## DATA SUPPLIED
(* ===== verification/RemoteFrame.v ===== *)
(** * Remote frames

    include/rcr/workbench/application/remote_frame.hpp and
    src/workbench/application/remote_frame.cpp: length-bounded binary frames with a
    magic number, a version, a payload of at most 512 bytes and a CRC, and the
    streaming parser that finds them in a byte stream.  An enumeration value outside
    the named ones ([static_cast] of a received byte) is [Unnamed]. *)

From S2P Require Import Prelude Types Bytes.
Local Open Scope Z_scope.

Definition kRemoteFrameMagic : Z := 0x42524352.
Definition kRemoteProtocolVersion : Z := 1.
Definition kRemoteFrameHeaderSize : nat := 12.
Definition kRemoteFrameCrcSize : nat := 2.
Definition kRemoteMaxPayloadSize : nat := 512.
Definition kRemoteMaxFrameSize : nat := kRemoteFrameHeaderSize + kRemoteMaxPayloadSize + kRemoteFrameCrcSize.
Definition kRemoteRxBufferCapacity : nat := kRemoteMaxFrameSize * 2.

Module RemoteMessageType.
Inductive RemoteMessageType :=
  | Hello | HelloAck | Heartbeat | HeartbeatAck | GetStatus | Status | Error | Unnamed (byte : Z).
End RemoteMessageType.
Notation RemoteMessageType := RemoteMessageType.RemoteMessageType.

#[export] Instance RemoteMessageType_eq_dec : EqDecision RemoteMessageType.
Proof. solve_decision. Defined.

## INSTRUCTIONS TO FOLLOW
With the line that contains "(byte : Z)." as the first and the final line of the data as the last, repeat every line in that span exactly.

## TASK RESULT
  | Hello | HelloAck | Heartbeat | HeartbeatAck | GetStatus | Status | Error | Unnamed (byte : Z).
End RemoteMessageType.
Notation RemoteMessageType := RemoteMessageType.RemoteMessageType.

#[export] Instance RemoteMessageType_eq_dec : EqDecision RemoteMessageType.
Proof. solve_decision. Defined.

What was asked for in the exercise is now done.